I- A falta de protesto da livrança por falta de pagamento e irrelevante, isto e, não conduz a perda do direito de acção do portador contra os avalistas do subscritor da mesma, pois de acordo com o disposto nos artigos
32 e 77 da Lei Uniforme sobre Letras e Livranças, o avalista e responsavel da mesma maneira que a pessoa por ele afiançada, aqui o subscritor da livrança, mesmo no que se refere a necessidade ou desnecessidade de fazer o protesto.

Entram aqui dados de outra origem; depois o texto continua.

(** The return code, the memory, [*uri] and [*args]; [alloc] is the answer of
    [ngx_pnalloc]. *)
Definition ngx_http_parse_unsafe_uri (M : mem) (alloc : Z) (uri args : ngx_str) : Z * mem * ngx_str * ngx_str :=
  let p := data uri in
  if (len uri =? 0) || (M p =? chr "?") then (NGX_ERROR, M, uri, args)
  else if (1 <? len uri) && dots_at M p (len uri) 2 then (NGX_ERROR, M, uri, args)
  else
    match unsafe_loop (Z.to_nat (len uri)) M p false with
    | Unsafe => (NGX_ERROR, M, uri, args)
    | Safe quoted mark =>
        let '(uri, args) :=
          match mark with
          | Some (p, n) => (mk_str (len uri - n) (data uri), mk_str (n - 1) p)
          | None => (uri, args)
          end in
        if negb quoted then (NGX_OK, M, uri, args)
        else if alloc =? NULL then (NGX_ERROR, M, uri, args)
        else
          let '(M, dst, _) := ngx_unescape_uri M alloc (data uri) (Z.to_nat (len uri)) 0 in
          let uri := mk_str (dst - alloc) alloc in
          let p := data uri in
          if (1 <? len uri) && dots_at M p (len uri) 2 then (NGX_ERROR, M, uri, args)
          else if unescaped_loop (Z.to_nat (len uri)) M p then (NGX_OK, M, uri, args)
          else (NGX_ERROR, M, uri, args)
    end.

(** ** Arguments *)

(** The loop over the places where the name occurs; [n] is [last - p]. *)
Fixpoint arg_loop (n : nat) (M : mem) (args : ngx_str) (p name : Z) (len_ : nat) : option ngx_str :=
  match n with
  | O => None
  | S n' =>
      let last := data args + len args in
      match ngx_strlcasestrn M p (last - 1) name (Nat.pred len_) with
      | None => None
      | Some q =>
          if ((q =? data args) || (M (q - 1) =? chr "&")) && (M (q + Z.of_nat len_) =? chr "=") then
            let value := q + Z.of_nat len_ + 1 in
            let e := match ngx_strlchr M q last (chr "&") with None => last | Some e => e end in
            Some (mk_str (e - value) value)
          else arg_loop (n' - Z.to_nat (q - p)) M args (q + 1) name len_
      end
  end.

(** The return code and [*value]. *)
Definition ngx_http_arg (M : mem) (args : ngx_str) (name : Z) (len_ : nat) (value : ngx_str) : Z * ngx_str :=
  if len args =? 0 then (NGX_DECLINED, value) else
  match arg_loop (Z.to_nat (len args)) M args (data args) name len_ with
  | Some v => (NGX_OK, v)
  | None => (NGX_DECLINED, value)
  end.

Definition ngx_http_split_args (M : mem) (uri args : ngx_str) : ngx_str * ngx_str :=
  let last := data uri + len uri in
  match ngx_strlchr M (data uri) last (chr "?") with
  | Some p => (mk_str (p - data uri) (data uri), mk_str (last - (p + 1)) (p + 1))
  | None => (uri, mk_str 0 (data args))
  end.

(** ** Values in header lines *)

(** [while (start < end && *start == ' ') start++]; [n] is [end - start]. *)
Fixpoint skip_sp (n : nat) (M : mem) (p : Z) : Z :=
  match n with
  | O => p
  | S n' => if M p =? chr " " then skip_sp n' M (p + 1) else p
  end.

Definition skip_spaces (M : mem) (p e : Z) : Z := skip_sp (Z.to_nat (e - p)) M p.

(** The end of a value: the next [";"] or the end of the line. *)
Definition value_end (M : mem) (start e : Z) : Z :=
  match ngx_strlchr M start e (chr ";") with Some q => q | None => e end.

(** The label [skip]: behind the next [";"] or [","] and the spaces after it. *)
Fixpoint skip_item (n : nat) (M : mem) (p : Z) : Z :=
  match n with
  | O => p
  | S n' => if (M p =? chr ";") || (M p =? chr ",") then p + 1 else skip_item n' M (p + 1)
  end.

Definition next_item (M : mem) (p e : Z) : Z := skip_spaces M (skip_item (Z.to_nat (e - p)) M p) e.

(** One header line of [ngx_http_parse_multi_header_lines]; [Some] is [return
    h], with [*value] if it is asked for. *)
Fixpoint multi_line (fuel : nat) (M : mem) (start e : Z) (name : ngx_str) (want : bool) : option (option ngx_str) :=
  match fuel with
  | O => None
  | S fuel' =>
      if negb (start <? e) then None
      else if negb (ngx_strncasecmp (Z.to_nat (len name)) M start (data name) =? 0) then
        multi_line fuel' M (next_item M start e) e name want
      else
        let start := skip_spaces M (start + len name) e in
        if negb want then
          if (start =? e) || (M start =? chr ",") then Some None
          else multi_line fuel' M (next_item M start e) e name want
        else if start =? e then multi_line fuel' M (next_item M start e) e name want
        else if negb (M start =? chr "=") then multi_line fuel' M (next_item M (start + 1) e) e name want
        else
          let start := skip_spaces M (start + 1) e in
          let last := value_end M start e in
          Some (Some (mk_str (last - start) start))
  end.

(** The place of the line among [headers], the values of the lines, and
    [*value]. *)
Fixpoint multi_header_lines (i : nat) (M : mem) (headers : list ngx_str) (name : ngx_str) (want : bool) :
    option (nat * option ngx_str) :=
  match headers with
  | [] => None
  | h :: next =>
      if len h <? len name then multi_header_lines (S i) M next name want
      else
        match multi_line (S (Z.to_nat (len h))) M (data h) (data h + len h) name want with
        | Some v => Some (i, v)
        | None => multi_header_lines (S i) M next name want
        end
  end.

Definition ngx_http_parse_multi_header_lines (M : mem) (headers : list ngx_str) (name : ngx_str) (want : bool) :
    option (nat * option ngx_str) := multi_header_lines 0 M headers name want.

Fixpoint set_cookie_lines (i : nat) (M : mem) (headers : list ngx_str) (name : ngx_str) : option (nat * ngx_str) :=
  match headers with
  | [] => None
  | h :: next =>
      let e := data h + len h in
      if len h <=? len name then set_cookie_lines (S i) M next name
      else if negb (ngx_strncasecmp (Z.to_nat (len name)) M (data h) (data name) =? 0) then
        set_cookie_lines (S i) M next name
      else
        let start := skip_spaces M (data h + len name) e in
        if (start =? e) || negb (M start =? chr "=") then set_cookie_lines (S i) M next name
        else
          let start := skip_spaces M (start + 1) e in
          let last := value_end M start e in
          Some (i, mk_str (last - start) start)
  end.

Definition ngx_http_parse_set_cookie_lines (M : mem) (headers : list ngx_str) (name : ngx_str) : option (nat * ngx_str) :=
  set_cookie_lines 0 M headers name.

(** ** What the functions compute *)

Definition str_bytes (M : mem) (s : ngx_str) : list Z := range M (data s) (data s + len s).

(** There is a segment ".." at place [i] of a path. *)
Definition parent_at (l : list Z) (i : nat) : Prop :=
  (i = 0%nat \/ l !! pred i = Some (chr "/")) /\ l !! i = Some (chr ".") /\ l !! S i = Some (chr ".") /\
  (l !! S (S i) = None \/ l !! S (S i) = Some (chr "/")).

II- De acordo com o disposto no artigos 53 e 57 da Lei Unforme relativa as Letras e Livranças, depois de expirado o prazo para o protesto por falta de pagamento, o portador perde os seus direitos de acção contra os endossantes, sacador e outros co-obrigados, a excepção do aceitante, pelo que aquele que deu o aval ao aceitante ou ao subscritor da livrança não fica em situação diferente deste, seu afiançado, dada a equiparação entre eles estabelecida no citado artigo
32 da Lei Uniforme relativa as Letras e Livranças.
III- Assim, o autor-portador das livranças não perdeu o seu direito de acção contra os Reus-avalistas.
IV- Os juros de mora a partir da entrada em vigor da Portaria n. 339/87, de 24 de Abril, ou seja desde 29 de Abril de 1987, são da taxa anual de 15%.